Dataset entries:
****************

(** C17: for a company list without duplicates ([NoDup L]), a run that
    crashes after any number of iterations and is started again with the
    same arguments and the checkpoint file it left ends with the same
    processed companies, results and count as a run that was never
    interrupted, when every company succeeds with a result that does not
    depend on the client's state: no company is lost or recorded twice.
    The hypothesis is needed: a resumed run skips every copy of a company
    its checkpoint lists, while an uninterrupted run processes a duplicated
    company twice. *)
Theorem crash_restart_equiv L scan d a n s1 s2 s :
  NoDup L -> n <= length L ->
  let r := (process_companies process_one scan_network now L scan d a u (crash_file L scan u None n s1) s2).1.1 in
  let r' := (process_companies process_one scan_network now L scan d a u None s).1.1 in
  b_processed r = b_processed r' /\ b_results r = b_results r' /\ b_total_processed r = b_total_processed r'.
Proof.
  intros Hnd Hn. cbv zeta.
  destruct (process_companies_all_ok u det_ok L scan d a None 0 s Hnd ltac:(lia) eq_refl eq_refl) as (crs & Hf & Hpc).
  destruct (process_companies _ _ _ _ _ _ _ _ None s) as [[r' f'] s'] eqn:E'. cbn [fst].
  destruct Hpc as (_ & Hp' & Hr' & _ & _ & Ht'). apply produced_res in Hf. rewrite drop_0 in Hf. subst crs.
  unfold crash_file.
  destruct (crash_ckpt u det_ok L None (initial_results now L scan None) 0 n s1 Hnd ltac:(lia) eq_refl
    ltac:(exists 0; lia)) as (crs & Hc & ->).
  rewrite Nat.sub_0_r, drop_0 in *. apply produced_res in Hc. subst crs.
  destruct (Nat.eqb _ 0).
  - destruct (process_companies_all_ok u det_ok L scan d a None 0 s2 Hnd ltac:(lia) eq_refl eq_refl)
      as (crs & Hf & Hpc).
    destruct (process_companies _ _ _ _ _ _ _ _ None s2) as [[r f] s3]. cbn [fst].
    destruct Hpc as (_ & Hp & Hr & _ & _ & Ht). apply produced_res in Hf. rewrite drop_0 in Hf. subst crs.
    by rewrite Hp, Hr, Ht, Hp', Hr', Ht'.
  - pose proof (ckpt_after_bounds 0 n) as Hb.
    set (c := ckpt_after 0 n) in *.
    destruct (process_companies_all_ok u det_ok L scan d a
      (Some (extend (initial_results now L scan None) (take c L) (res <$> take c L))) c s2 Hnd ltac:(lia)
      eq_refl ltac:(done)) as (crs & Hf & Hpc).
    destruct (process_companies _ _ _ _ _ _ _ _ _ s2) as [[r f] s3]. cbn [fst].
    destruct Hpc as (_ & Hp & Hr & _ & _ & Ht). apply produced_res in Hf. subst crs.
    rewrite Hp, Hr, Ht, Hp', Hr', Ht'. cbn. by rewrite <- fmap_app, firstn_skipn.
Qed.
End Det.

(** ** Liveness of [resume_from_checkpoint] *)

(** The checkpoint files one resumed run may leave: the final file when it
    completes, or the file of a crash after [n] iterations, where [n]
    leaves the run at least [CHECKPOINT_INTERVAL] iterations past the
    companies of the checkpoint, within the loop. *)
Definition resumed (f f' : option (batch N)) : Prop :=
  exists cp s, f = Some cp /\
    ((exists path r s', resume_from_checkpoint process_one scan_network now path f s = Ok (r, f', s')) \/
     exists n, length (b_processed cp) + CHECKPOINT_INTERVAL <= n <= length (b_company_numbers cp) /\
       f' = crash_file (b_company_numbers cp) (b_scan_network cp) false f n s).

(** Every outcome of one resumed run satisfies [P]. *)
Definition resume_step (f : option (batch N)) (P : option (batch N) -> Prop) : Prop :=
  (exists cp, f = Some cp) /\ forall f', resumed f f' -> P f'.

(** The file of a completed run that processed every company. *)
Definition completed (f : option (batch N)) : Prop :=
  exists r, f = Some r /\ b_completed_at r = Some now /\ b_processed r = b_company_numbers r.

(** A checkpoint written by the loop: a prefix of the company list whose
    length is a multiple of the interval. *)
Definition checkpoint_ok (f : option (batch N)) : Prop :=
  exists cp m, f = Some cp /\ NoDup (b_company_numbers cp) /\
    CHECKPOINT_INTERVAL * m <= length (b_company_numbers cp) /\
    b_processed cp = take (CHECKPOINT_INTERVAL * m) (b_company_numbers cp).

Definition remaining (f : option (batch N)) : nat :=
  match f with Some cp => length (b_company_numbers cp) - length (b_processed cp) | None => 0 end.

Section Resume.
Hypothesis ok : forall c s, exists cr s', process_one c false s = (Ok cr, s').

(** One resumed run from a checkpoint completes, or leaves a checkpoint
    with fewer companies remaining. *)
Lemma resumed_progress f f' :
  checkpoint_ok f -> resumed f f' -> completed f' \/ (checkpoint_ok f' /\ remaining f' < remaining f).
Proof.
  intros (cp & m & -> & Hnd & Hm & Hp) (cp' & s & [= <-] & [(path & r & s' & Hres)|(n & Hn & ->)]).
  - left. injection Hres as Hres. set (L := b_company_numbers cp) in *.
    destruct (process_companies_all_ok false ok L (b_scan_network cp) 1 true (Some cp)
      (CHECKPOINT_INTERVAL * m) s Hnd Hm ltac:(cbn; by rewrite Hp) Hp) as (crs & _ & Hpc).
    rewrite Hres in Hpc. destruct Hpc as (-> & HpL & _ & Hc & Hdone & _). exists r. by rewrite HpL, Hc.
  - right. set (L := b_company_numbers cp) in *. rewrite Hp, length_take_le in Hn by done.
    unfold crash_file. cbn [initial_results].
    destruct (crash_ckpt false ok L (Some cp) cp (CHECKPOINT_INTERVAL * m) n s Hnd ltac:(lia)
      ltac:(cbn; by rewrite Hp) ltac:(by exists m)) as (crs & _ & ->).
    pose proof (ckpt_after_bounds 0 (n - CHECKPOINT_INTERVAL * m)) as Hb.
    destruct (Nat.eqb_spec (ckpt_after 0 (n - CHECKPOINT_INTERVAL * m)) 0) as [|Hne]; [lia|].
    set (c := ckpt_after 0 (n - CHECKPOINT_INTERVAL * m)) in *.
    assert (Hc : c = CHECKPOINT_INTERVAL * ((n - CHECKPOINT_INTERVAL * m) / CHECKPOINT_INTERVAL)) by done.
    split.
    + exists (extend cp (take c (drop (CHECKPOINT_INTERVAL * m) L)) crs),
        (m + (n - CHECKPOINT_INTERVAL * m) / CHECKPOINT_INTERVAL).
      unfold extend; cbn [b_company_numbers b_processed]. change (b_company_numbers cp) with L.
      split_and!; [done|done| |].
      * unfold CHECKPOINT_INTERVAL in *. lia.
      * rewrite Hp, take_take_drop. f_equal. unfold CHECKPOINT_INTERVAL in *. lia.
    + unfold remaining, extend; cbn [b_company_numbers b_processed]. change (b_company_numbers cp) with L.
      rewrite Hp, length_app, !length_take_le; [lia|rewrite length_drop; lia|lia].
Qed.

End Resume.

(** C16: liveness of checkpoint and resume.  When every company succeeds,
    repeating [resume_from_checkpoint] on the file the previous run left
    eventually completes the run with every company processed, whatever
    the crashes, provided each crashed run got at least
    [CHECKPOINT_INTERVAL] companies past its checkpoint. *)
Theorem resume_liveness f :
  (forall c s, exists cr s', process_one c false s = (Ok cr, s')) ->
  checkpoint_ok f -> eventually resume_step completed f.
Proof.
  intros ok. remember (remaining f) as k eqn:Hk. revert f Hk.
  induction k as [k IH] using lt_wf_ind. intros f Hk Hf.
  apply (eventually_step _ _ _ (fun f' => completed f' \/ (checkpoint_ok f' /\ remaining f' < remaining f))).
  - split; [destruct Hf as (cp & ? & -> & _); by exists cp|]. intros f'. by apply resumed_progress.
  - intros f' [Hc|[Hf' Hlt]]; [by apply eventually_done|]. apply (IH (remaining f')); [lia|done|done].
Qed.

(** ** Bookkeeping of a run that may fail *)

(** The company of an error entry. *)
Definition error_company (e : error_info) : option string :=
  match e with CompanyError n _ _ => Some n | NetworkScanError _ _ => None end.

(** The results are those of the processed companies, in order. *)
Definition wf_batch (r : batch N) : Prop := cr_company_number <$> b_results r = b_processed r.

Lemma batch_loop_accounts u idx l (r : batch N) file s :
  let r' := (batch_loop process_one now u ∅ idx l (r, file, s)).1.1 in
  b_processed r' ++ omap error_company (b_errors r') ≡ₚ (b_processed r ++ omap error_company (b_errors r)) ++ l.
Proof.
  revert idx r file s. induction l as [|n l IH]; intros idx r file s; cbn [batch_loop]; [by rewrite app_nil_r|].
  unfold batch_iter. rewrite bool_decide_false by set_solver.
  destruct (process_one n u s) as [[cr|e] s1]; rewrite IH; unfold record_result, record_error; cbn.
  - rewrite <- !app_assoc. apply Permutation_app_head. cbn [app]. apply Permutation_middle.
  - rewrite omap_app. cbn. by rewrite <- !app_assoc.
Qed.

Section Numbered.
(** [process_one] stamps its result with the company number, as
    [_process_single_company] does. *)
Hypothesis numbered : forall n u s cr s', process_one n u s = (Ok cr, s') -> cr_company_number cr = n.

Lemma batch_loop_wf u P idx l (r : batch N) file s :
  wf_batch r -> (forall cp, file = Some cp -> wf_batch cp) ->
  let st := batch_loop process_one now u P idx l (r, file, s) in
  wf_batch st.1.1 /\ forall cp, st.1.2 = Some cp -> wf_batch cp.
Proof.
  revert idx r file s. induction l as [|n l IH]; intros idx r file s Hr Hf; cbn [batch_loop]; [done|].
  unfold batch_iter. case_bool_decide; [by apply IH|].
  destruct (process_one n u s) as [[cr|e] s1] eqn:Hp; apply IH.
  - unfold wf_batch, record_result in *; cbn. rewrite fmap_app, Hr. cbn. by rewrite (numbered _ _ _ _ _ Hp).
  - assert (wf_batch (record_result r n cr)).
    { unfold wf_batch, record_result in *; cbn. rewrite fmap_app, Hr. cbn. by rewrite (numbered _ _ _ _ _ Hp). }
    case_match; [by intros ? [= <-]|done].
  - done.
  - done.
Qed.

****************

Assignment:
Starting from the top of the records and ending at the line that contains "eqn:E'. cbn [fst].", repeat each line exactly and return only those lines.

Completed task:
(** C17: for a company list without duplicates ([NoDup L]), a run that
    crashes after any number of iterations and is started again with the
    same arguments and the checkpoint file it left ends with the same
    processed companies, results and count as a run that was never
    interrupted, when every company succeeds with a result that does not
    depend on the client's state: no company is lost or recorded twice.
    The hypothesis is needed: a resumed run skips every copy of a company
    its checkpoint lists, while an uninterrupted run processes a duplicated
    company twice. *)
Theorem crash_restart_equiv L scan d a n s1 s2 s :
  NoDup L -> n <= length L ->
  let r := (process_companies process_one scan_network now L scan d a u (crash_file L scan u None n s1) s2).1.1 in
  let r' := (process_companies process_one scan_network now L scan d a u None s).1.1 in
  b_processed r = b_processed r' /\ b_results r = b_results r' /\ b_total_processed r = b_total_processed r'.
Proof.
  intros Hnd Hn. cbv zeta.
  destruct (process_companies_all_ok u det_ok L scan d a None 0 s Hnd ltac:(lia) eq_refl eq_refl) as (crs & Hf & Hpc).
  destruct (process_companies _ _ _ _ _ _ _ _ None s) as [[r' f'] s'] eqn:E'. cbn [fst].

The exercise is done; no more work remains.